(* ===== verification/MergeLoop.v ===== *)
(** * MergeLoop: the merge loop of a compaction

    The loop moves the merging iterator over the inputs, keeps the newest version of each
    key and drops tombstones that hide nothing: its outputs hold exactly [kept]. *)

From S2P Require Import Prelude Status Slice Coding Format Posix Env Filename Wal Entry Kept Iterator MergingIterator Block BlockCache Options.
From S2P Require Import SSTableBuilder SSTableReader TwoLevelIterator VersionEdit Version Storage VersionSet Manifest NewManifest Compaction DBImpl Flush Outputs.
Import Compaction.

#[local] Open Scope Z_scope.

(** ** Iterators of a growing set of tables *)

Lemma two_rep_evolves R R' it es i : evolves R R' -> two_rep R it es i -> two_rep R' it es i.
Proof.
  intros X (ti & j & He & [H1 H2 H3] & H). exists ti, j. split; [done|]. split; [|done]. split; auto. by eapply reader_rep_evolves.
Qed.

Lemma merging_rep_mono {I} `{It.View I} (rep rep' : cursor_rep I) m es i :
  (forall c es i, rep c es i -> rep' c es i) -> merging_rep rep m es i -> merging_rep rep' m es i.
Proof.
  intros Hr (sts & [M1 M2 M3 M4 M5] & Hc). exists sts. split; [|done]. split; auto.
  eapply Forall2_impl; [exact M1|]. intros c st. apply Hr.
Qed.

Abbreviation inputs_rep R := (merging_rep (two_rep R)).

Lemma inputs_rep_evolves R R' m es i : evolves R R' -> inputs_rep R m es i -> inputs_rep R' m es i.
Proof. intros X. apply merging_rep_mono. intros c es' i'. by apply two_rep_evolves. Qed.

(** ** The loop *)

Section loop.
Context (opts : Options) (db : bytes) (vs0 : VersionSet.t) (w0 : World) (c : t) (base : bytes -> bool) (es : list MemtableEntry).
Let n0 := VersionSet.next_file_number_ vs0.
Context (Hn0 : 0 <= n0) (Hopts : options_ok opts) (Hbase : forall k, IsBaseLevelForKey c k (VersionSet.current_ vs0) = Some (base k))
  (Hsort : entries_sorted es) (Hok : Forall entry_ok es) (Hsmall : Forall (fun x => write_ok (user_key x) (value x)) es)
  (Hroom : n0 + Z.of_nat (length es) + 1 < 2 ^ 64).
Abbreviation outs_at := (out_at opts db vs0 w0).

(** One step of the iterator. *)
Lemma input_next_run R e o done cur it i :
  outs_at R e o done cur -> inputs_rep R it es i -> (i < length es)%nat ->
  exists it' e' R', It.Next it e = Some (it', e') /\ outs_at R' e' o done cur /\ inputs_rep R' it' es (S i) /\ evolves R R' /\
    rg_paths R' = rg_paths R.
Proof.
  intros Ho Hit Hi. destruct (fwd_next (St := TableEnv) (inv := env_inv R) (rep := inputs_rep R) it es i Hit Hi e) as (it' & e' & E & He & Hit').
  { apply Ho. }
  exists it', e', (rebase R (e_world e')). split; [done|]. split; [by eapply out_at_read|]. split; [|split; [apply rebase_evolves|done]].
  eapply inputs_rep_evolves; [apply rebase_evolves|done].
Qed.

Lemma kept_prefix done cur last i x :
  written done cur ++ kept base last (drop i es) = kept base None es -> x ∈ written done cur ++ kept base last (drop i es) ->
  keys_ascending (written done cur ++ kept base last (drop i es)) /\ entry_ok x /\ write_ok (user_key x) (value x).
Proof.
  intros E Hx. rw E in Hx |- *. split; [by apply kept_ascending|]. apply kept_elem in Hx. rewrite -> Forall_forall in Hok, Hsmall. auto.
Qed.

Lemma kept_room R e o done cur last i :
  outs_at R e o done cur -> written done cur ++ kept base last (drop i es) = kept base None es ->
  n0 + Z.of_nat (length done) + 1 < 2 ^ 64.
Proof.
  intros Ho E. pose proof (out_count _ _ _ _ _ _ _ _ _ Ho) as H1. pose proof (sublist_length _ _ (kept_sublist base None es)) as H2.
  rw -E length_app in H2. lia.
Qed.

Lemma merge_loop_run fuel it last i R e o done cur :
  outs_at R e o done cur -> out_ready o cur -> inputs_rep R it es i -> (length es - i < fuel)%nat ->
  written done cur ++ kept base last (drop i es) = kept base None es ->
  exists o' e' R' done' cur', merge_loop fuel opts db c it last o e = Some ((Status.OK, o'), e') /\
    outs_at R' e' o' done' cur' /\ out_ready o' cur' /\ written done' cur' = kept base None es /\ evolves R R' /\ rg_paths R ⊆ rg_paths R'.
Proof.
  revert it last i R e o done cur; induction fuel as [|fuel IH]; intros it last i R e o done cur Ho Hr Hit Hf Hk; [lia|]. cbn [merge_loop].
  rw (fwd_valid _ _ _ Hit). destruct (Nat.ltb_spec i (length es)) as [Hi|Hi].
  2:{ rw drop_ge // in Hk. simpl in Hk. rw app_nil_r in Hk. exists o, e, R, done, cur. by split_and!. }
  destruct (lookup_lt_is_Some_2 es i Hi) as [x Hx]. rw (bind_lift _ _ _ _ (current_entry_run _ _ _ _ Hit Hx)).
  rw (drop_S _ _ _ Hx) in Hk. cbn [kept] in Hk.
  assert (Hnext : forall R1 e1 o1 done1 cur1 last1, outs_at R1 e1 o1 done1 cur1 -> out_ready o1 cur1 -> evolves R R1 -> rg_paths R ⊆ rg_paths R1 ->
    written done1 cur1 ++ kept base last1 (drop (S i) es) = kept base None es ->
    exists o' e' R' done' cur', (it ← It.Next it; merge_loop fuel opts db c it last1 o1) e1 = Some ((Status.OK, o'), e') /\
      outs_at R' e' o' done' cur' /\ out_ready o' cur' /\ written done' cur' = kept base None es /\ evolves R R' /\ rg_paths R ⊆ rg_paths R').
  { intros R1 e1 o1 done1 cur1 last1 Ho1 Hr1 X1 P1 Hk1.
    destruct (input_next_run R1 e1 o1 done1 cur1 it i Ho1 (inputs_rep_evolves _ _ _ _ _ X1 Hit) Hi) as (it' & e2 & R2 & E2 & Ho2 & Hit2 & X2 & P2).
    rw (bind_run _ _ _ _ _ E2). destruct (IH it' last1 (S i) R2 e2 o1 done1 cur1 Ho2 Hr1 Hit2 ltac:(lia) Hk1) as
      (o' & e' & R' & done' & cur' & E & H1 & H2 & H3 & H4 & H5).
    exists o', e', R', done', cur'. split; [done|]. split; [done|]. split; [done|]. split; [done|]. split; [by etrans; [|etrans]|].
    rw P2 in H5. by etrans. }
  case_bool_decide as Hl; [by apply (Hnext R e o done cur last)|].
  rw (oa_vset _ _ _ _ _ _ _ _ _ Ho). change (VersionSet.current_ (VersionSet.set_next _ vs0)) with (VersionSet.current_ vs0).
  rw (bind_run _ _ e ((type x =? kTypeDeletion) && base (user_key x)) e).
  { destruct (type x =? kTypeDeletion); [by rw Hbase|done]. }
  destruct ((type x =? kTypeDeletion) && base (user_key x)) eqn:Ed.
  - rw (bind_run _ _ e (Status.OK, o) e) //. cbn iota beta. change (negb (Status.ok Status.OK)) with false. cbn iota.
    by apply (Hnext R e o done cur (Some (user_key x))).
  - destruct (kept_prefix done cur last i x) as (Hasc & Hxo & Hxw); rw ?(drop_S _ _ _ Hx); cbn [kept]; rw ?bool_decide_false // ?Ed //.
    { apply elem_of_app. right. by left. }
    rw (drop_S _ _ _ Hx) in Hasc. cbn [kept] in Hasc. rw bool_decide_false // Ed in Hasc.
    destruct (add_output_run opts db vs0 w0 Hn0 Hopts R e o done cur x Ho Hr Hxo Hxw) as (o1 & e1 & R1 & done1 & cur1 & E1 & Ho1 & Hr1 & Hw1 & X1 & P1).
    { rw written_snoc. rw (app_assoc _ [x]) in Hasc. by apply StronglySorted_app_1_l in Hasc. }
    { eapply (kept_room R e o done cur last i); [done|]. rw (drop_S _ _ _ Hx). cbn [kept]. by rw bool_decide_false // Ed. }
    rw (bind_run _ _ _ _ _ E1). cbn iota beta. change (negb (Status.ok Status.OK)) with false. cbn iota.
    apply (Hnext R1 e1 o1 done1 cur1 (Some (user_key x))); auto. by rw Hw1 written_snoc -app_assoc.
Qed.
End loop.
= = = =
[AIM OF THE EXERCISE]: Retype only the stretch of lines above starting at the one with "R ⊆ rg_paths R')." and stopping at the one with "Hr1 X1 P1 Hk1.", exactly as written, with both kept.

[TASK ANSWER]:
      outs_at R' e' o' done' cur' /\ out_ready o' cur' /\ written done' cur' = kept base None es /\ evolves R R' /\ rg_paths R ⊆ rg_paths R').
  { intros R1 e1 o1 done1 cur1 last1 Ho1 Hr1 X1 P1 Hk1.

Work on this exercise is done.